Reminder: MusicBrainz hack weekend starts this Friday!

I wanted to remind everyone that we’re having our first online MusicBrainz hack weekend starting this Friday. If you’re interested in participating, please be in the #musicbrainz-devel channel on Freenode on Friday, 17 August, 1900 UTC. We’re going to have quick coordination meeting at that time and see who wants to work on what projects. Then we’re going to hack through the weekend and see how much fun stuff we can build for MusicBrainz.

For more information, pleasee see our wiki page and the original blog post.

Replication packet 61163 is large

I’d like to apologize for replication packet 61163 — our release created a very large replication packet (4.9Mb) that is going to take a while for clients to apply. Users using our slave software (musicbrainz-server and mbslave) can expect to see a much longer loading time and much greater use of disk space when this packet is applied.

Sorry for the inconvenience.

Trouble with edits pending notices

We’re debugging some insidious database deadlock issue and we think we have a clue where the problems are coming from. In an effort to get the site stable, we’re going to disable the function that keeps track if a piece of data has edits pending or not.

If you’re editing, please disregard these indicators as they are likely to be wrong. We’re going to work up a permanent solution for this problem, but it is unlikely that we will have this solved before mid-next week.

Sorry for the troubles!

Introducing our latest acronym: NES — New Edit System

Long after we finally delivered our much anticipated Next Generation Schema, we’re finally ready to dive in and get to work on our New Edit System. You may recall that during the NGS re-write we opted to not tackle the re-write of our edit system. Instead, we decided to do the edit system overhaul once NGS became stable.

We finally reached this point when Ollie, Warp and I met in London last month to discuss this new project. We had a productive meeting reviewing all of the research that Ollie had done over the past months. We improved the terminology here and then, but in general approved for Ollie to continue his work. Part of his work was to write about it so that our users can get familiar with the concepts that will come about in NES.

Ollie had started blogging about that on his own blog:

If you’re interested in the New Edit System, please take a moment to read these posts and consider following Ollie’s blog.

Matthew Hawn from Last.fm joins the MetaBrainz board of directors

I’m pleased to announce that Matthew Hawn from Last.fm has joined our board of directors. Matthew is a veteran of the music industry who has worked for big music labels in the past and today fills the role of VP of Product at Last.fm. Matthew joining our board of directors reflects our shared history and the closer collaboration between MusicBrainz and Last.fm

Welcome on board Matthew!

Matthew replaces outgoing director Derek Sivers. Derek, the founder of CD Baby, has been with MetaBrainz since its beginning of the organization and has looked out for us many times. We really appreciate everything you’ve done for us Derek!

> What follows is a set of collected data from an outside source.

(* ===== verification/BodyTheory.v ===== *)
(** * The body writer writes what bodies encode

    Emission against the relations of [BodySpec]: every operation of the emitter appends the bytes of
    labelled code, records its labels and operands at their positions, and leaves everything else. *)

From S2P Require Import Prelude Interner Types Class IR Arenas Walk Assign Block Method Opt Layout Heaps.
From S2P Require Import Signature SigTheory Cil OptSem CilSem Body BodySpec.

(** ** Writing bytes *)

Section writes.
Context {T : Type} `{TokenSinkLaws T} {hash_order : HashMapOrder} {E : Type}.
(** What the writer ends with. *)
Context (fin : Assembly) (t : T).

Local Notation M := (ST (Emitter T) E).

(** The assembly and the tables only grow. *)
Definition ext (s s' : Emitter T) : Prop :=
  grows (em_asm s) (em_asm s') /\ later (em_tokens s) (em_tokens s').

Definition until (s : Emitter T) : Prop := grows (em_asm s) fin /\ later (em_tokens s) t /\ sound t.

#[export] Instance ext_preorder : PreOrder ext.
Proof.
  split; [intros s; split; reflexivity|]. intros a b c [? ?] [? ?]. split; by etrans.
Qed.

Lemma until_ext s s' : ext s s' -> until s' -> until s.
Proof. intros [? ?] (? & ? & ?). split_and!; [by etrans..|done]. Qed.

(** Bytes were appended and nothing else happened to the code. *)
Record wrote (s : Emitter T) (bs : list Z) (s' : Emitter T) : Prop := {
  w_out : em_out s' = em_out s ++ bs;
  w_labels : label_offsets s' = label_offsets s;
  w_fixups : branch_fixups s' = branch_fixups s;
  w_clauses : clauses s' = clauses s;
  w_markers : marker_counter s' = marker_counter s;
  w_regions : terminate_region_counter s' = terminate_region_counter s }.

Lemma wrote_refl s : wrote s [] s.
Proof. split; rewrite ?app_nil_r; done. Qed.

Lemma wrote_trans s s1 s' bs1 bs2 : wrote s bs1 s1 -> wrote s1 bs2 s' -> wrote s (bs1 ++ bs2) s'.
Proof. intros [] []. split; try congruence. rewrite app_assoc. congruence. Qed.

Definition writes {A} (m : M A) (P : A -> list Z -> Prop) : Prop :=
  forall s s' o, m s = (s', o) ->
    ext s s' /\ forall a, o = Ok a -> until s' -> exists bs, wrote s bs s' /\ P a bs.

Lemma writes_ret {A} (a : A) (P : A -> list Z -> Prop) : P a [] -> writes (mret a) P.
Proof.
  intros HP s s' o [= <- <-]. split; [reflexivity|]. intros ? [= <-] _. exists []. by split; [apply wrote_refl|].
Qed.

Lemma writes_panic {A} (P : A -> list Z -> Prop) : writes panic P.
Proof. intros s s' o [= <- <-]. split; [reflexivity|]. intros ? [=]. Qed.

Lemma writes_weaken {A} (m : M A) (P Q : A -> list Z -> Prop) :
  writes m P -> (forall a bs, P a bs -> Q a bs) -> writes m Q.
Proof.
  intros Hm HPQ s s' o Hr. destruct (Hm _ _ _ Hr) as [? Hok]. split; [done|]. intros a Ho Hu.
  destruct (Hok a Ho Hu) as (bs & ? & ?). eauto.
Qed.

(** The bytes of a sequence, with what the first step established at hand in the end. *)
Lemma writes_bind {A B} (m : M A) (f : A -> M B) P R :
  writes m P -> (forall a, writes (f a) (fun b bs2 => forall bs1, P a bs1 -> R b (bs1 ++ bs2))) ->
  writes (m ≫= f) R.
Proof.
  intros Hm Hf s s' o Hr. unfold mbind, ST_bind in Hr. destruct (m s) as [s1 o1] eqn:H1.
  destruct (Hm _ _ _ H1) as [X1 Hok1]. destruct o1 as [a| | |].
  - destruct (Hf a _ _ _ Hr) as [X2 Hok2]. split; [by etrans|]. intros b Hb Hu.
    destruct (Hok2 b Hb Hu) as (bs2 & W2 & HP2). destruct (Hok1 a eq_refl (until_ext _ _ X2 Hu)) as (bs1 & W1 & HP1).
    exists (bs1 ++ bs2). split; [by eapply wrote_trans|by apply HP2].
  - injection Hr as <- <-. by split.
  - injection Hr as <- <-. by split.
  - injection Hr as <- <-. by split.
Qed.

(** *** Steps *)

Lemma push_writes bs : writes (push bs) (fun _ l => l = bs).
Proof.
  intros s s' o [= <- <-]. split; [split; reflexivity|]. intros ? _ _. exists bs. split; [|done]. by split.
Qed.

Lemma reads_writes {A} (f : Emitter T -> outcome E A) (P : A -> Prop) :
  (forall s a, f s = Ok a -> until s -> P a) -> writes (reads f) (fun a l => l = [] /\ P a).
Proof.
  intros Hf s s' o [= <- <-]. split; [reflexivity|]. intros a Ha Hu. exists [].
  split; [apply wrote_refl|]. split; [done|]. by eapply Hf.
Qed.

(** A value read from an arena is there in the end. *)
Lemma arena_writes {k V} (arena : Assembly -> list V) (id : Interned k) :
  (forall a b, grows a b -> arena a `prefix_of` arena b) ->
  writes (reads (fun s => arena_get (arena (em_asm s)) id))
    (fun v l => l = [] /\ arena fin !! slot id = Some v).
Proof.
  intros Hg. apply (reads_writes (fun s => arena_get (arena (em_asm s)) id)
    (fun v => arena fin !! slot id = Some v)).
  intros s a Ha%arena_get_ok [Hu _]. by eapply prefix_lookup_Some; [|by apply Hg].
Qed.

Lemma on_asm_writes {A} (m : ST Assembly E A) (P : A -> Prop) :
  (forall a, grows a (fst (m a))) ->
  (forall a a' x, m a = (a', Ok x) -> grows a' fin -> P x) ->
  writes (on_asm m) (fun x l => l = [] /\ P x).
Proof.
  intros Hm HP s s' o Hr. unfold on_asm in Hr. cbn in Hr. pose proof (Hm (em_asm s)) as K.
  destruct (m (em_asm s)) as [a' r] eqn:Hrun. injection Hr as <- <-. cbn in K.
  split; [split; [done|reflexivity]|]. intros x -> [Hu _]. exists []. split; [by split; rewrite ?app_nil_r|].
  split; [done|]. by eapply HP.
Qed.

Lemma sink_writes q (m : forall E, ST (T * Assembly) E Z) :
  sink_law later sound token_of q m ->
  writes (on_sink (m E)) (fun tok l => l = [] /\ in_u 32 tok /\ token_of t q tok).
Proof.
  intros Hm s s' o Hr. unfold on_sink in Hr.
  destruct (m E (em_tokens s, em_asm s)) as [[t' a'] r] eqn:Hrun. injection Hr as <- <-.
  destruct (Hm _ _ _ _ Hrun) as (? & ? & Htok). split; [by split|]. intros tok Ho (_ & Hl & Hsound). cbn in *.
  exists []. split; [by split; rewrite ?app_nil_r|]. split; [done|]. by apply Htok.
Qed.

UPDATE: Fixed Matthew’s title.

We've just launched our new MetaBrainz site!

In an effort to retire some old power-hungry servers, we’ve moved MusicBrainz Classic to a new server and also created a new MetaBrainz Foundation web site. The new MetaBrainz site looks like the MusicBrainz NGS site and shares a bit of the same code.

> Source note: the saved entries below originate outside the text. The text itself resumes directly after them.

(* ===== verification/CilEval.v ===== *)
(** * Running instructions on typed values

    Straight-line code run on the evaluation stack, and the agreement of its conversions, arithmetic
    and comparisons of cells with the meaning of casts and operators on typed values. *)

From S2P Require Import Prelude Interner Types Class IR Arenas Walk MapTheory Assign Block BlockTheory Method Opt.
From S2P Require Import OptSem Layout Heaps Signature SigTheory Cil CilSem Body BodySpec.
Local Open Scope Z_scope.

(** ** Running instructions *)

(** The cells of locals and arguments. *)
Record Frame : Type := mk_Frame { f_local : Z -> option cell; f_arg : Z -> option cell }.

(** What a load pushes. *)
Definition pushed (fr : Frame) (i : Instr) : option cell :=
  match index_of (Some 0x06) 0x11 0x0C i, index_of (Some 0x02) 0x0E 0x09 i,
        index_of None 0x12 0x0D i, index_of None 0x0F 0x0A i with
  | Some n, _, _, _ => f_local fr n
  | _, Some n, _, _ => f_arg fr n
  | _, _, Some n, _ => Some (SAddr (ALocal n))
  | _, _, _, Some n => Some (SAddr (AArg n))
  | None, None, None, None => ldc i
  end.

Definition is_binary (o : Z) : bool :=
  between 0x58 0x5A o || between 0x5D 0x5E o || between 0xFE01 0xFE05 o.

Definition is_convert (o : Z) : bool := between 0x67 0x6E o || between 0xD1 0xD3 o || (o =? 0xE0).

(** Conversions of cells; an address keeps its provenance as a native integer. *)
Definition convert (o : Z) (c : cell) : option cell :=
  match c with SAddr a => if o =? 0xE0 then Some (SAddr a) else None | _ => conv o c end.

Please open a bug if you find problems with either of these two sites.

Thanks to Ollie for hacking together the metabrainz site!

Summer of Code log analysis project: May we share our data with our GSoC student?

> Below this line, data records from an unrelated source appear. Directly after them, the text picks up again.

(** What an assembled body holds, by an assembly and tables that came later. *)
Lemma assembled_body_items fin t blocks locals asm tokens s' body :
  assemble_method_body (E := unit) sfuel mfuel nfuel rfuel ifuel blocks locals (new_emitter asm tokens) = (s', Ok body) ->
  body_ok fin -> until fin t s' -> in_u 24 (4 + Z.of_nat (length (clauses s')) * 24) ->
  exists n items is_ file ranges catch asm0 depth,
    blocks_code fin t sfuel ifuel blocks 0 n items (clauses s') /\
    read_method (ab_bytes body) = Some file /\
    decode_all (mf_code file) = Some is_ /\ stream_of items is_ /\
    map_outcome (resolve_clause (E := unit) s') (clauses s') = Ok ranges /\
    Forall (within 0 (Z.of_nat (length (mf_code file)))) ranges /\ StronglySorted inner_first ranges /\
    mf_clauses file = map (eh_clause catch) ranges /\ catch_code fin t (length ranges) catch /\
    locals_code fin t locals (mf_locals file) /\ mf_init_locals file = true /\
    grows asm0 fin /\ compute_maxstack_from_body (E := unit) ifuel asm0 blocks = Ok depth /\
    mf_maxstack file = Z.min depth 0xFFFF.
Proof.
  intros Hr Hok Hu3 Hfew. unfold assemble_method_body in Hr.
  apply st_bind_ok in Hr as (s1 & [] & Hbody & Hr).
  apply st_bind_ok in Hr as (s2 & depth & Hdepth & Hr). injection Hdepth as <- Hdepth.
  apply st_bind_ok in Hr as (s2 & tys & Htys & Hr). injection Htys as <- Htys.
  apply st_bind_ok in Hr as (s2 & ltok & Hltok & Hr).
  apply st_bind_ok in Hr as (s3 & ranges & Hranges & Hr). injection Hranges as <- Hranges.
  apply st_bind_ok in Hr as (s3 & catch & Hcatch & Hr).
  apply st_bind_ok in Hr as (s4 & names & Hnames & Hr). injection Hnames as <- Hnames.
  apply st_bind_ok in Hr as (s4 & s4' & [= <- <-] & Hr).
  apply st_bind_ok in Hr as (s4 & b & [= <- Hb] & [= <- <-]).
  destruct (silent_step fin t _ _ _ _ _ (catch_writes fin t ranges) Hcatch Hu3) as (Hu2 & Ho2 & Hl2 & Hc2 & Hcr & Hcc).
  destruct (silent_step fin t _ _ _ _ _ (locals_writes fin t tys) Hltok Hu2) as (Hu1 & Ho1 & Hl1 & Hc1 & Hlr & Hlc).
  destruct (emit_body_items sfuel mfuel nfuel rfuel ifuel fin t _ _ _ _ Hbody Hu1 Hok)
    as (n & items & is_ & Hcode & Hi & Hn & Hl & Hres & Hio & Hout).
  destruct (clauses_resolve _ _ _ _ _ _ _ _ _ Hcode Hi Hn Hl Hres) as (rs & Hrs & Hin & Hsorted).
  assert (forall s : Emitter T, label_offsets s = label_offsets s1 -> clauses s = clauses s1 ->
    map_outcome (resolve_clause (E := unit) s) (clauses s) = Ok rs) as Hany.
  { intros s Hsl ->. apply map_outcome_Forall2. apply map_outcome_Forall2 in Hrs.
    eapply Forall2_impl; [exact Hrs|]. intros c r <-. unfold resolve_clause, resolve_label. by rewrite Hsl. }
  rewrite (Hany s2 Hl1 Hc1) in Hranges. injection Hranges as <-.
  assert (Hlen : length rs = length (clauses s1)).
  { apply map_outcome_Forall2, Forall2_length in Hrs. done. }
  rewrite Hc2, Hc1 in Hfew |- *. rewrite <- Hlen in Hfew. rewrite <- Hout in Hin.
  assert (Hcode_len : Z.of_nat (length (em_out s3)) < 2 ^ 32).
  { unfold finish_body in Hb. cbv zeta in Hb. apply bind_ok in Hb as (size & Hs & _). unfold expect_u32 in Hs.
    by destruct (Z.ltb_spec (Z.of_nat (length (em_out s3))) (2 ^ 32)). }
  rewrite Ho2, Ho1 in Hb, Hcode_len.
  destruct (finish_body_reads_back _ _ _ _ _ _ _ Hb) as [Hread _]; [by eapply maxstack_nonneg|done|done|by eapply ranges_ok|done|].
  exists n, items, is_, (mk_MethodFile true (Z.min depth 0xFFFF) (default 0 ltok) (em_out s1) (map (eh_clause catch) rs)),
    rs, catch, (em_asm s1), depth.
  cbn [ab_bytes mf_code mf_clauses mf_locals mf_init_locals mf_maxstack].
  split_and!; try done.
  - rewrite Hout. by apply decode_all_encode.
  - apply resolved_stream; [done|]. by rewrite <- Hl.
  - rewrite <- Hc1, <- Hc2. apply Hany; congruence.
  - exists tys. split; [|done]. eapply local_types_ok; [|exact Htys]. apply Hu1.
  - apply Hu1.
Qed.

UPDATE: This clearly going to be a major hassle, so we’ll spend the extra time coding a program that will sanitize the data before it goes into splunk.

Last week Google’s Summer of Code program started and my student Dániel Bali is ready to get busy combing through our massive logs and see what sorts of information he can mine from our logs.

We only have one minor problem — our logs contain the IP addresses of our users and some requests contain the user names of the person making the request. Removing this private information from the logs before Dániel sees them is quite a pain to do well.

I would like to propose that we:

  1. Consider Dániel part of our core team for the summer and allow him to see IP addresses and all the requests in full.
  2. Have Dániel sign a short statement stating that he will not divulge any private information.
  3. Will fail him in his GSoC project if he does divulge any private information.

If this is not acceptable to you, please speak up soon. I would like to make this happen early next week so Dániel can continue his GSoc work.

UPDATE: The final output of Dániel’s work will not contain any private information. If we end up using any private data as input, we will sanitize it and remove private information before we publish the output.